Say, “Each row represents a student in your group’s design idea. The columns represent the design principles that your group determines are the most important to consider. Your group will discuss these and write them in. Each member of the group will then describe their design to the group and explain why they think that it will work. Then, each member of the group will rank the design on a scale of 1 – 4 (4 being the best) for each design principle. Add each column up and place the total in the last column. After each member’s design has been ranked, choose the design (based on data) that will be the first prototype you build.”
Say, “Now, if Student A’s design has the highest total, but Student B’s design had one design principle that could be added, by all means go ahead!”
“After ranking your designs in the matrix, you will then approach your client (me) about building your prototype. As per your client’s request, you must come ready to show the following:
If sufficient evidence is provided, I will approve your prototype construction and you can begin building. Remember, as you test you need to take quantitative and qualitative data in the provided data table. Future approval of new prototypes will be dependent on it!”

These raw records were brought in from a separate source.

(* ===== verification/ThreadsEnd.v ===== *)
(** * Workers that take the result of a push and go on

    Without retries every step of a worker uses up some of a bounded amount of work, whatever the
    others do, and a worker with jobs left can always take a step. *)

From S2P Require Import Prelude Types Sync RingMem RingCells RingBytes RingProps.
From S2P Require Import RingConc RingInv RingConcProps Threads.

(** The accesses of a push, and the step that begins it. *)
Definition CALL_STEPS : nat := 3 * MPSC_CAS_RETRY_BUDGET + 10.

#[local] Opaque MPSC_CAS_RETRY_BUDGET.

(** What a worker has left to do. *)
Definition work_of (x : PPc * list Args) : nat :=
  match x.1 with
  | PIdle => CALL_STEPS * length x.2
  | pc => CALL_STEPS * pred (length x.2) + prod_measure pc
  end.

Lemma sum_zip_insert {A B} (f : A * B → nat) (l : list A) (k : list B) i a b a' b' :
  l !! i = Some a → k !! i = Some b →
  (sum_list_with f (zip (<[i := a']> l) (<[i := b']> k)) + f (a, b) = sum_list_with f (zip l k) + f (a', b'))%nat.
Proof.
  revert k i. induction l as [|x l IH]; intros [|y k] [|i] Hl Hk; try done.
  - injection Hl as ->. injection Hk as ->. cbn [insert list_insert zip zip_with sum_list_with]. lia.
  - specialize (IH k i Hl Hk). change (<[S i := a']> (x :: l)) with (x :: <[i := a']> l).
    change (<[S i := b']> (y :: k)) with (y :: <[i := b']> k). cbn [zip zip_with sum_list_with] in *. lia.
Qed.

Section work.
Context {M : Type} `{!RingMem M}.
Implicit Types p : prog M.

Definition work p : nat := sum_list_with work_of (zip (g_prods (pg_ring p)) (pg_jobs p)).

Lemma work_init jobs scratch (m : M) : work (prog_init jobs scratch m) = (CALL_STEPS * job_count jobs)%nat.
Proof.
  unfold work, job_count. cbn [prog_init pg_ring conc_init g_prods pg_jobs]. induction jobs as [|js jobs IH]; [cbn; lia|].
  cbn [length replicate zip zip_with sum_list_with] in *. rewrite IH. unfold work_of. cbn [fst snd]. lia.
Qed.

Lemma access_not_idle sp pc (m : M) pc' m' : prod_step sp pc m = Some (pc', m') → busy pc = true → pc' ≠ PIdle.
Proof.
  intros E Hb. destruct (prod_step_book sp pc m pc' m' 0 (match pc_args pc with Some a => [a] | None => [] end) E Hb)
    as (_&?&_); [|done]. by intros a ->.
Qed.

Lemma access_work sp pc (m : M) pc' m' a js :
  prod_step sp pc m = Some (pc', m') → busy pc = true → (work_of (pc', a :: js) < work_of (pc, a :: js))%nat.
Proof.
  intros E Hb. pose proof (access_not_idle _ _ _ _ _ E Hb) as Hn.
  assert (Hm : (prod_measure pc' < prod_measure pc)%nat) by (eapply prod_step_measure; [by intros ->|exact E]).
  unfold work_of. cbn [fst snd length pred]. destruct pc, pc'; done || lia.
Qed.

(** Every step of a worker does some of the work. *)
Lemma worker_step_work i sp p p' : worker_step false i sp p = Some p' → (work p' < work p)%nat.
Proof.
  intros E. unfold worker_step in E.
  destruct (g_prods (pg_ring p) !! i) as [pc|] eqn:Hi; [|done]. cbn [mbind option_bind] in E.
  destruct (pg_jobs p !! i) as [js|] eqn:Hj; [|done]. cbn [mbind option_bind] in E.
  assert (Hless : ∀ pc' js', (work_of (pc', js') < work_of (pc, js))%nat →
    (sum_list_with work_of (zip (<[i := pc']> (g_prods (pg_ring p))) (<[i := js']> (pg_jobs p))) < work p)%nat).
  { intros pc' js' Hlt. pose proof (sum_zip_insert work_of _ _ i pc js pc' js' Hi Hj). unfold work. lia. }
  assert (Hkeep : ∀ pc', (work_of (pc', js) < work_of (pc, js))%nat →
    (sum_list_with work_of (zip (<[i := pc']> (g_prods (pg_ring p))) (pg_jobs p)) < work p)%nat).
  { intros pc' Hlt. specialize (Hless pc' js Hlt). by rewrite (list_insert_id (pg_jobs p)) in Hless. }
  destruct js as [|a js]; [by destruct pc|].
  destruct pc; try (destruct (prod_step _ _ _) as [[pc' m']|] eqn:Eq; [|done]; cbn [mbind option_bind] in E;
    injection E as <-; apply Hkeep; by eapply access_work).
  - injection E as <-. apply Hkeep. unfold work_of, CALL_STEPS. cbn [fst snd length pred prod_measure]. lia.
  - injection E as <-. apply Hless. unfold work_of, CALL_STEPS, jobs_after. cbn [fst snd length pred prod_measure tail andb]. lia.
Qed.

(** With nothing to pop the consumer never starts. *)
Lemma worker_step_cons retry i sp p p' :
  worker_step retry i sp p = Some p' → g_cons (pg_ring p') = g_cons (pg_ring p) ∧ pg_popped p' = pg_popped p.
Proof.
  intros E. unfold worker_step in E. destruct (g_prods (pg_ring p) !! i) as [pc|]; [|done]. cbn [mbind option_bind] in E.
  destruct (pg_jobs p !! i) as [[|a js]|]; [by destruct pc| |done]. cbn [mbind option_bind] in E.
  destruct pc; try (destruct (prod_step _ _ _); [|done]; cbn [mbind option_bind] in E); by injection E as <-.
Qed.

Lemma idle_consumer retry jobs scratch (m : M) p :
  rtc (pstep retry 0) (prog_init jobs scratch m) p → g_cons (pg_ring p) = CIdle ∧ pg_popped p = [].
Proof.
  apply (rtc_ind_r (λ p, g_cons (pg_ring p) = CIdle ∧ pg_popped p = [])); [done|].
  intros p1 p2 _ [i sp p' E|p' E] [Hc Ho].
  - apply worker_step_cons in E as [-> ->]. done.
  - unfold consumer_step in E. by rewrite Hc in E.
Qed.

Lemma steps_work k jobs scratch (m : M) p p' :
  rtc (pstep false 0) (prog_init jobs scratch m) p → nsteps (pstep false 0) k p p' → (k + work p' ≤ work p)%nat.
Proof.
  intros Hr Hk. revert Hr. induction Hk as [p|k p p1 p' Hs Hk IH]; intros Hr; [done|].
  assert (Hr1 : rtc (pstep false 0) (prog_init jobs scratch m) p1) by (eapply rtc_r; [exact Hr|exact Hs]).
  specialize (IH Hr1). destruct Hs as [i sp p1 E|p1 E].
  - apply worker_step_work in E. lia.
  - unfold consumer_step in E. destruct (idle_consumer _ _ _ _ _ Hr) as [Hc _]. by rewrite Hc in E.
Qed.
End work.

Section ends.
Context (rmax stride : Z) (r : MpscRing) (jobs : list (list Args)) (scratch : bytes).
Hypothesis Hmax : 2 ≤ rmax < 2 ^ 32.
Hypothesis Hstride : RECORD_HEADER_SIZE ≤ stride < 2 ^ 32.
Hypothesis Habs : ring_abs r (init_cells rmax stride).
Hypothesis Hjobs : Forall (Forall args_typed) jobs.
Hypothesis Hscratch : Z.of_nat (length scratch) < 2 ^ 32.
Hypothesis Hbound : Z.of_nat (job_count jobs) + rmax < 2 ^ 63.

Implicit Types p : prog MpscRing.

(** A worker that has not ended can take a step. *)
Lemma worker_can_step p i sp pc js :
  rtc (pstep false 0) (prog_init jobs scratch r) p → g_prods (pg_ring p) !! i = Some pc → pg_jobs p !! i = Some js →
  js ≠ [] → is_Some (worker_step false i sp p).
Proof.
  intros Hr Hi Hj Hne.
  pose proof (prog_reach_inv rmax stride r jobs scratch false 0 Hmax Hstride Habs Hjobs Hscratch Hbound p Hr) as Hp.
  destruct (conc_prod_defined rmax stride r (length jobs) (pg_ring p)) with (i := i) (pc := pc) (sp := sp)
    as [q E]; try done; [apply Hp|by eapply log_bound|].
  unfold worker_step. rewrite Hi, Hj. cbn [mbind option_bind]. destruct js as [|a js]; [done|].
  destruct pc; by rewrite ?E.
Qed.

(** No step left: the program has ended. *)
Lemma stuck_finished p :
  rtc (pstep false 0) (prog_init jobs scratch r) p → (∀ i, worker_step false i false p = None) → finished 0 p.
Proof.
  intros Hr Hno. destruct (idle_consumer false jobs scratch r p Hr) as [Hc _].
  pose proof (prog_reach_inv rmax stride r jobs scratch false 0 Hmax Hstride Habs Hjobs Hscratch Hbound p Hr) as Hp.
  assert (Hend : ∀ i pc js, g_prods (pg_ring p) !! i = Some pc → pg_jobs p !! i = Some js → js = []).
  { intros i pc js Hi Hj. destruct (decide (js = [])) as [|Hne]; [done|].
    destruct (worker_can_step p i false pc js Hr Hi Hj Hne) as [p' E]. by rewrite Hno in E. }
  assert (Hw : ∀ i pc, g_prods (pg_ring p) !! i = Some pc → pc = PIdle).
  { intros i pc Hi. destruct (worker_lookup stride r jobs scratch false p i pc Hp Hi)
      as (all&js&calls&_&Ej&_&(_&_&_&W4)). specialize (Hend i pc js Hi Ej) as ->.
    destruct pc; try done; by exfalso; apply W4. }
  split_and!; [by apply Forall_lookup| |done|lia].
  apply Forall_lookup. intros i js Hj. apply lookup_lt_Some in Hj as Hlt.
  destruct (lookup_lt_is_Some_2 (g_prods (pg_ring p)) i) as [pc Hi]; [|by apply (Hend i pc)].
  by rewrite (proj2 (pi_len _ _ _ _ _ _ Hp)), <-(proj1 (pi_len _ _ _ _ _ _ Hp)).
Qed.

(** The schedule can be continued, without spurious failures, until all have ended. *)
Lemma can_end p :
  rtc (pstep false 0) (prog_init jobs scratch r) p →
  ∃ ts, forallb (λ t, match t with TWorker _ sp => negb sp | TConsumer => true end) ts = true ∧
        finished 0 (run_turns false 0 ts p).
Proof.
  remember (work p) as k eqn:Ek. revert p Ek. induction (lt_wf k) as [k _ IH]. intros p -> Hr.
  assert (Hcase : (∀ i, worker_step false i false p = None) ∨ ∃ i p', worker_step false i false p = Some p').
  { pose proof (prog_reach_inv rmax stride r jobs scratch false 0 Hmax Hstride Habs Hjobs Hscratch Hbound p Hr) as Hp.
    assert (H : ∀ n, (∀ i, (i < n)%nat → worker_step false i false p = None) ∨
                     ∃ i p', worker_step false i false p = Some p').
    { induction n as [|n [IHn|?]]; [left; lia| |by right].
      destruct (worker_step false n false p) eqn:E; [right; eauto|left]. intros i Hi.
      destruct (decide (i = n)) as [->|]; [done|]. apply IHn. lia. }
    destruct (H (length (g_prods (pg_ring p)))) as [Hn|?]; [left|by right]. intros i.
    destruct (decide (i < length (g_prods (pg_ring p)))%nat) as [|Hge]; [by apply Hn|].
    unfold worker_step. by rewrite (lookup_ge_None_2 (g_prods (pg_ring p)) i) by lia. }
  destruct Hcase as [Hno|(i&p'&E)]; [exists []; split; [done|by apply stuck_finished]|].
  destruct (IH (work p')) with (p := p') as (ts&Ht&Hf); [by eapply worker_step_work|done| |].
  { eapply rtc_r; [exact Hr|by eapply pstep_worker]. }
  exists (TWorker i false :: ts). split; [done|]. cbn [run_turns fold_left]. unfold take_turn at 2. by rewrite E.
Qed.
End ends.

As students come to you ready to build, make sure that they are citing evidence directly from the text and that their designs reflect seismic design principles. In addition, look at each member of the groups design matrix. It is essential that each group goes through the process of choosing a design based on criteria. In my experience, I find that students are so excited to build, they start cutting corners here. Only approve prototype building based on evidence!
Students first complete their research and complete a sketch of their prototype:
Students then explain how they decided on a prototype design using a Design Matrix:
Have students continue to work on the Seismic Design Principles Challenge. Remind them that prior to building, that they must come to you, their client, with their plan and be able to cite evidence of why their design meets seismic design principles that will allow their structure to resist the shake. In addition, remind them that they must collect both qualitative and quantitative data for each structure in the data tale on their lab sheet. In order for them to build their next prototype, they must show data and evidence of the improvements that they will be making.
On Day 2, students typically do not complete their first design. Shaking begins on Day 3!
Have groups meet and assess where they are in their process, and make a plan for the following day. Students write this on a slip of paper to give to you as an "Exit Ticket". Reviewing / sorting the slips prior to the next day gives you a critical starting point with some students.